**Problem requirements**
Restate word for word the lines in the listing below, starting at the line containing "- apply keeps_refl." and ending at the line containing "assert (Hk : ∀", both included; leave out the rest.

**Information provided**
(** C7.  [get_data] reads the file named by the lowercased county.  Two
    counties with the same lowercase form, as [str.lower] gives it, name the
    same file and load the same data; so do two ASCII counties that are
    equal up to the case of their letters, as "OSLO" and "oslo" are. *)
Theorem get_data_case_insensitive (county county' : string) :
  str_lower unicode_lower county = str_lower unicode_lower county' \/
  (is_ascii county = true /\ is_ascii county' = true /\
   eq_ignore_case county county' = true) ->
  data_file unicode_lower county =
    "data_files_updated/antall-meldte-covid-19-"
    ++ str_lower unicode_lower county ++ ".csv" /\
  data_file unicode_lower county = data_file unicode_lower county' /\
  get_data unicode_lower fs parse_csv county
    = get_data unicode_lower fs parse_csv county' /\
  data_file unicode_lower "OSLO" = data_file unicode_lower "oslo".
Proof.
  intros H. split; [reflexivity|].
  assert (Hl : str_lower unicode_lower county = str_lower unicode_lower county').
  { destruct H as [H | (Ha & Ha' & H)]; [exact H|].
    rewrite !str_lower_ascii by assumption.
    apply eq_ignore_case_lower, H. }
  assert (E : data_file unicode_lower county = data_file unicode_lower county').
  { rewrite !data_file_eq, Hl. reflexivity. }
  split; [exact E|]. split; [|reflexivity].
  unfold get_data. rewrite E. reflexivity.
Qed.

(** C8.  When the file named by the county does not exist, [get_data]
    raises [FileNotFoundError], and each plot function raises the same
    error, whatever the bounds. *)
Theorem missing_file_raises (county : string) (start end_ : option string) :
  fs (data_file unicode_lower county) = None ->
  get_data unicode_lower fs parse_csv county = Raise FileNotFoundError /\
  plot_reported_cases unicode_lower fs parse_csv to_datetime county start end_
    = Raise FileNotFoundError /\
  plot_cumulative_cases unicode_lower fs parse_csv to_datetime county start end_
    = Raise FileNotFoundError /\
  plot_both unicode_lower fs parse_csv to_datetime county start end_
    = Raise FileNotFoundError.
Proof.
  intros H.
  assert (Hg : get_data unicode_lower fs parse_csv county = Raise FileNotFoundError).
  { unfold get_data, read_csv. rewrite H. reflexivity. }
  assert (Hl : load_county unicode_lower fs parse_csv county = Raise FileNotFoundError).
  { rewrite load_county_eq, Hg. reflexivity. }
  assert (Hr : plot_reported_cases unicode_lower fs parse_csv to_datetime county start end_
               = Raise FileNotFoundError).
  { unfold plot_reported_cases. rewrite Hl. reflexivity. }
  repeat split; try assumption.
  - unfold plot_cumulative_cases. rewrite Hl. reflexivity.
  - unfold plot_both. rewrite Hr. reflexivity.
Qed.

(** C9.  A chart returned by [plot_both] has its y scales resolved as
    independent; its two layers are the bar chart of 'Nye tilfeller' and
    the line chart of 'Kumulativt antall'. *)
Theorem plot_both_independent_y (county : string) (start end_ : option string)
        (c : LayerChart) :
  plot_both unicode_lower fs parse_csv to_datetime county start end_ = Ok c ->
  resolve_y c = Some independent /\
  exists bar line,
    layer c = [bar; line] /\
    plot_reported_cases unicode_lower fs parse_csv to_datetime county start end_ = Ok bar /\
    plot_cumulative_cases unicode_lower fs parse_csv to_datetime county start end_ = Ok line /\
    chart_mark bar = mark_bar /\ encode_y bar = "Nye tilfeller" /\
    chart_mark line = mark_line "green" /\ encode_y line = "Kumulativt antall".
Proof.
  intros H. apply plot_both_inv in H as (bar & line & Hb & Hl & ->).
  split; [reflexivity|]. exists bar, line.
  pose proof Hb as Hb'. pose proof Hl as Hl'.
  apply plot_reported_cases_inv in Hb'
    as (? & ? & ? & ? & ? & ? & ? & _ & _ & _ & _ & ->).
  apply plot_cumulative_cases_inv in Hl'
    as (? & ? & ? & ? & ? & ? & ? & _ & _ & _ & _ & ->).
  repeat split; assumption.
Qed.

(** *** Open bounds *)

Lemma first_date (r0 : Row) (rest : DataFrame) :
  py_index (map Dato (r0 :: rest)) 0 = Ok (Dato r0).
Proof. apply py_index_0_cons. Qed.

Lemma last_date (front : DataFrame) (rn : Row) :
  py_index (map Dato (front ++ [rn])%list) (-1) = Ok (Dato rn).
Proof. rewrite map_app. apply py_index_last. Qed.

==

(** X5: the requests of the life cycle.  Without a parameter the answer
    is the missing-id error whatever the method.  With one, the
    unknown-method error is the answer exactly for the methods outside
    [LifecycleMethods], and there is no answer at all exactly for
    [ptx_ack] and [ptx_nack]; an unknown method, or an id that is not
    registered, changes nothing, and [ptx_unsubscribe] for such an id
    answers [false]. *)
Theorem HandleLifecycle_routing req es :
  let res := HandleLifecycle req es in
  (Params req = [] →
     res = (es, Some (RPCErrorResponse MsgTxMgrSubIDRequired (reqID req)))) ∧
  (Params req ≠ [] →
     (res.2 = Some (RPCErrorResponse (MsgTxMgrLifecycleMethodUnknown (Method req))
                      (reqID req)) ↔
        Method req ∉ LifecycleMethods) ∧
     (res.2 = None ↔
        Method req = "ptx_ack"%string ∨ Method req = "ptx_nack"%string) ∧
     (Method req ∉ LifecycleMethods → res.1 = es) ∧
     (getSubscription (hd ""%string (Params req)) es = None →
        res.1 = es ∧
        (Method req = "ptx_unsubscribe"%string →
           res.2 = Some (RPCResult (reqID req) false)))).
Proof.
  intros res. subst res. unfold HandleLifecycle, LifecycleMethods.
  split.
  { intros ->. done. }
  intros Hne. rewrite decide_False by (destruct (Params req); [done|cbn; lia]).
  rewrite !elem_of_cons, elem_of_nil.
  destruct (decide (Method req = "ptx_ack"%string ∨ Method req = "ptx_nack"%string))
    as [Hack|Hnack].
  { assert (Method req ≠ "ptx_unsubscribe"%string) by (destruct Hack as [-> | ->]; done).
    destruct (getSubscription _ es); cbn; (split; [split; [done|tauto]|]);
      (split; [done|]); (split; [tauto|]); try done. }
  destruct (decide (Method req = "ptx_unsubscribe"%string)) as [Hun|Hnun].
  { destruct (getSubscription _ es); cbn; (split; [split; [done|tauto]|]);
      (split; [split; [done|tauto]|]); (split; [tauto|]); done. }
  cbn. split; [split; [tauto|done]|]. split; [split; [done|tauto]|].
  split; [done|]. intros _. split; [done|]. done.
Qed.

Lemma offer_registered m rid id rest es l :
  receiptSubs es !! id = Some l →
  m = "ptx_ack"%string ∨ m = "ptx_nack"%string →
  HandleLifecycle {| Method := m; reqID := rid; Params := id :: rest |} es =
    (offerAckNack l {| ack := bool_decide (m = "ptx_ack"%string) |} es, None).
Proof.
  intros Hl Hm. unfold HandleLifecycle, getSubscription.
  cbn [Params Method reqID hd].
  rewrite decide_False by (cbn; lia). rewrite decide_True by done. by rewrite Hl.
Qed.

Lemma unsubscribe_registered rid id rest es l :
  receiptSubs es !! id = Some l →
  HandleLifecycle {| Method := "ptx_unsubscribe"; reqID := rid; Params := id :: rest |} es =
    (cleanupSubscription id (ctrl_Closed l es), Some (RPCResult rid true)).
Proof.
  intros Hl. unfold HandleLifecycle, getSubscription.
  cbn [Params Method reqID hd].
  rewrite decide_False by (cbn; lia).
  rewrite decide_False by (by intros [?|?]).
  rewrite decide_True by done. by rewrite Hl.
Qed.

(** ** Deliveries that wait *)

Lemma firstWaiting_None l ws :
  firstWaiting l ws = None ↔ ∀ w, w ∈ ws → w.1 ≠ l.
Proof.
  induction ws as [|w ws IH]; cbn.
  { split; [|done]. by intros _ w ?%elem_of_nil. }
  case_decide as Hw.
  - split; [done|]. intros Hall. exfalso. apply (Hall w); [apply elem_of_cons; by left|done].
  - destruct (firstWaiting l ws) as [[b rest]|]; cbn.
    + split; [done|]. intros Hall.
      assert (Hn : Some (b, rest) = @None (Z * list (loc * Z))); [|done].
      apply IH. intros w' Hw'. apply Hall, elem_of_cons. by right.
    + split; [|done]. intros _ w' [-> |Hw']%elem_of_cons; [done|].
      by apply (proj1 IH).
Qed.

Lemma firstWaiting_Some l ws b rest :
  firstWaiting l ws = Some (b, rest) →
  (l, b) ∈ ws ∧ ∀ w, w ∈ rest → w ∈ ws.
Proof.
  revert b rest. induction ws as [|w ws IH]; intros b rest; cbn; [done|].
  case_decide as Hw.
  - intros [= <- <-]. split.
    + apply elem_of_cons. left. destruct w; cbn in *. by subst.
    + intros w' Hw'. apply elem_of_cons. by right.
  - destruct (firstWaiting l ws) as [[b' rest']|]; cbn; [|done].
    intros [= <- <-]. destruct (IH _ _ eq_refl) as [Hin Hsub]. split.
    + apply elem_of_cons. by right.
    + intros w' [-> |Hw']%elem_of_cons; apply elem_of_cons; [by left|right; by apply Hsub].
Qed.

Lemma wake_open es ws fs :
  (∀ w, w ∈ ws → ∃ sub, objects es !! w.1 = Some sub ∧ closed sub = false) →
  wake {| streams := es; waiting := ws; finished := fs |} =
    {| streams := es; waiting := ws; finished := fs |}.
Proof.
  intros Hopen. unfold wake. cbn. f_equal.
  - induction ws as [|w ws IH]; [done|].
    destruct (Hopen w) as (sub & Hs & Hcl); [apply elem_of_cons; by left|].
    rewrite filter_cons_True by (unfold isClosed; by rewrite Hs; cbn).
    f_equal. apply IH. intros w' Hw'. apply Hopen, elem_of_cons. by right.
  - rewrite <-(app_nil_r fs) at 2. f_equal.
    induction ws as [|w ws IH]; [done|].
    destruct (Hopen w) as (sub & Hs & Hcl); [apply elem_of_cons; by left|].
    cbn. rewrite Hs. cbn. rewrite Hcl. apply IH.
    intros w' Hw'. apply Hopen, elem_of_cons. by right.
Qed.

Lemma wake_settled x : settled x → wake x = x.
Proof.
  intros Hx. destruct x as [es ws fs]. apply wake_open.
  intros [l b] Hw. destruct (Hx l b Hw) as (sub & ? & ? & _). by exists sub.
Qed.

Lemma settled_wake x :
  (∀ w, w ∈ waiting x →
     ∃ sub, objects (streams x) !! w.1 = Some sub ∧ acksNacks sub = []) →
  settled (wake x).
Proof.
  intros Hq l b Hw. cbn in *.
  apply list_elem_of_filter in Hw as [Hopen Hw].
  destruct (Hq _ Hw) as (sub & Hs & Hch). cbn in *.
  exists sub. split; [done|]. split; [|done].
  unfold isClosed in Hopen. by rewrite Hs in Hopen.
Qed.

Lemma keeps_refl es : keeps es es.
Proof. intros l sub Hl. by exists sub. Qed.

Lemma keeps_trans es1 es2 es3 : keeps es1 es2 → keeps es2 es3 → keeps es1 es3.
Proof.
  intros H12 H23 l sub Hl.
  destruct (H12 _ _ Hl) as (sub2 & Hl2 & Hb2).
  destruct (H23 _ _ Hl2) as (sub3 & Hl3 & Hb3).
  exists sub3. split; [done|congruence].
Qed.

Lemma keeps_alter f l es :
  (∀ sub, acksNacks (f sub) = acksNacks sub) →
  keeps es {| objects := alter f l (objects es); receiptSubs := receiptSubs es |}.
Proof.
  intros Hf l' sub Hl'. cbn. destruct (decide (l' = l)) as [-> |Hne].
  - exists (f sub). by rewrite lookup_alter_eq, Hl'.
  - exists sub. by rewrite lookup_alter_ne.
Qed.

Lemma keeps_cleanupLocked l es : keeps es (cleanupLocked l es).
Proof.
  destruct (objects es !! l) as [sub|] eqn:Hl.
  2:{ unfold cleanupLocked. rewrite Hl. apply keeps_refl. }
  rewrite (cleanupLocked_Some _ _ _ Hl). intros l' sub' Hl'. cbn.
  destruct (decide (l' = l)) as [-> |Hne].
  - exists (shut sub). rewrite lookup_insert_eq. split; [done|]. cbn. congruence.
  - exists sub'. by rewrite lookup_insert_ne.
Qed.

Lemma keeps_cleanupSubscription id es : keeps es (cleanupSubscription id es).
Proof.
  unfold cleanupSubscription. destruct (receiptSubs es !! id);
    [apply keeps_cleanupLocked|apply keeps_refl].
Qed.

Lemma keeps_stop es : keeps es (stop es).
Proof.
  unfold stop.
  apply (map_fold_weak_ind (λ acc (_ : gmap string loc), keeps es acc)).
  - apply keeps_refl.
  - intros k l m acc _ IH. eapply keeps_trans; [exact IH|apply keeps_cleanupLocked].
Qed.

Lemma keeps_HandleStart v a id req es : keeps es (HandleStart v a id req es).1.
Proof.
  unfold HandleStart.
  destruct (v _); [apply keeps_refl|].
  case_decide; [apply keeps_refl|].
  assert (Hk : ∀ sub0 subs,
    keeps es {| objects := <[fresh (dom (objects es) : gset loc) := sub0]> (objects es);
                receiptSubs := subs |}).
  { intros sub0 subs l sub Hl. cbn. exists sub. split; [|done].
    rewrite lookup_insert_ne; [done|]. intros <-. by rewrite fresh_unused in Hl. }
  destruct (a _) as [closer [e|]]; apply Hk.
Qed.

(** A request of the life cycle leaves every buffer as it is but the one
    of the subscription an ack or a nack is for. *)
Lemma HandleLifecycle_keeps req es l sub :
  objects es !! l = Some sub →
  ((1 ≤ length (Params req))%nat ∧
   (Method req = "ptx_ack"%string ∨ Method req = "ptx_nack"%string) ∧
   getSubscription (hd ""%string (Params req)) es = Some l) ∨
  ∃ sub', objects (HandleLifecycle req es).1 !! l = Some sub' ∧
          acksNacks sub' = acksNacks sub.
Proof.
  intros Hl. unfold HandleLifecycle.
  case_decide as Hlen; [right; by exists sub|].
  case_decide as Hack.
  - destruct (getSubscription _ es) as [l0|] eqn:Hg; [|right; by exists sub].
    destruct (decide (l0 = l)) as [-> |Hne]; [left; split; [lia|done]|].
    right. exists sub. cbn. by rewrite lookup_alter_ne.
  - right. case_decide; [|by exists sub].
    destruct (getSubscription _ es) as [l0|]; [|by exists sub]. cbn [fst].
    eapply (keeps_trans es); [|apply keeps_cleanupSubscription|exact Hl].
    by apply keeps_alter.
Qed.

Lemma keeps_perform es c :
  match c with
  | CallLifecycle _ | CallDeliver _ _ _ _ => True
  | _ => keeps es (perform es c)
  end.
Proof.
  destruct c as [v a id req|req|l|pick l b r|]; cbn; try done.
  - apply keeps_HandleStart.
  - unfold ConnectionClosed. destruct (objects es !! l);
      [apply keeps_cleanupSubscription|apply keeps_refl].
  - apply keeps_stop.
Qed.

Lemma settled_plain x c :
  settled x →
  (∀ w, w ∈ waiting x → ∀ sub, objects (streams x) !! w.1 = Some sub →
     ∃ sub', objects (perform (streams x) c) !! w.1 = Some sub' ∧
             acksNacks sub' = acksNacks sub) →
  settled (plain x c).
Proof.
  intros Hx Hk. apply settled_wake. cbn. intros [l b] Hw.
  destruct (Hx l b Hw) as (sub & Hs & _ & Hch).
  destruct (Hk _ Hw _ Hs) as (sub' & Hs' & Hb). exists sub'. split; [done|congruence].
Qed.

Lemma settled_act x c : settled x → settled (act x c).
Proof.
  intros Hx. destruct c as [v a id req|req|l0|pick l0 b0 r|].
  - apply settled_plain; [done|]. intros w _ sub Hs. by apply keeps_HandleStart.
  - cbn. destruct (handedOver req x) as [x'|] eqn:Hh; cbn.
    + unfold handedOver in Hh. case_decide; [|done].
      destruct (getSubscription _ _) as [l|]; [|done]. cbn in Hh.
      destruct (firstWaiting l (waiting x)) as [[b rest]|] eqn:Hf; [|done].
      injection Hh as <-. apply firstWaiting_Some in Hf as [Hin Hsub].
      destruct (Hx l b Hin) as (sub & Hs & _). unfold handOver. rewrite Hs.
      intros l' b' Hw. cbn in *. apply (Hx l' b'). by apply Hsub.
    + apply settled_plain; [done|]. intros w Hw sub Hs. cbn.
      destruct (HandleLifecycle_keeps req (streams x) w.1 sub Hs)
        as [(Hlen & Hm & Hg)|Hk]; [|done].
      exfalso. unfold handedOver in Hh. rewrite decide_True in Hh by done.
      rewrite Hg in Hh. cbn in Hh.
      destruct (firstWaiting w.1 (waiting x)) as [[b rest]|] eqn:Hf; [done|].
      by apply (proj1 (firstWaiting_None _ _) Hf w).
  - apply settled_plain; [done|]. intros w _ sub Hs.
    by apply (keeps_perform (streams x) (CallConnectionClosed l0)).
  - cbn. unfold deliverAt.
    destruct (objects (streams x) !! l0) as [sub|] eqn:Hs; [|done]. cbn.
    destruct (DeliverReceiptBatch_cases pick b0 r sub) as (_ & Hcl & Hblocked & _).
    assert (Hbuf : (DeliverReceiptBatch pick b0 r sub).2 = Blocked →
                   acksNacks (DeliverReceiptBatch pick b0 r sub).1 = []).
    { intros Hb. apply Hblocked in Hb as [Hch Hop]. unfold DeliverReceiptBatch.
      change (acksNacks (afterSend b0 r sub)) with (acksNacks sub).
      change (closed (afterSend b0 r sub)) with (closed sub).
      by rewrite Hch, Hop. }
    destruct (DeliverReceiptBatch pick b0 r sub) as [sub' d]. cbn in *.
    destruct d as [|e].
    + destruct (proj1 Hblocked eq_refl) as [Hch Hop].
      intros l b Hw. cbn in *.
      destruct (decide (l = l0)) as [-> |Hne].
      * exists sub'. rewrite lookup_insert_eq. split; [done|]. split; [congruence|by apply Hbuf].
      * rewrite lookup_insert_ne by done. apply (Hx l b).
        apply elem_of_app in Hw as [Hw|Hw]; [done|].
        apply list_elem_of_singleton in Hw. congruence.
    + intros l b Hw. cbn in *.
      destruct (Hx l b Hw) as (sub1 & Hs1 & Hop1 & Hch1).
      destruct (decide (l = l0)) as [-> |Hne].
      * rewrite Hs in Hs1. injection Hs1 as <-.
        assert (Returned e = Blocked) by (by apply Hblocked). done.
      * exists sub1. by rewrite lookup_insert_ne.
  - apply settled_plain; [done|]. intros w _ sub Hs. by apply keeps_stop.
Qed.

**Solution to the exercise**
  - apply keeps_refl.
  - intros k l m acc _ IH. eapply keeps_trans; [exact IH|apply keeps_cleanupLocked].
Qed.

Lemma keeps_HandleStart v a id req es : keeps es (HandleStart v a id req es).1.
Proof.
  unfold HandleStart.
  destruct (v _); [apply keeps_refl|].
  case_decide; [apply keeps_refl|].
  assert (Hk : ∀ sub0 subs,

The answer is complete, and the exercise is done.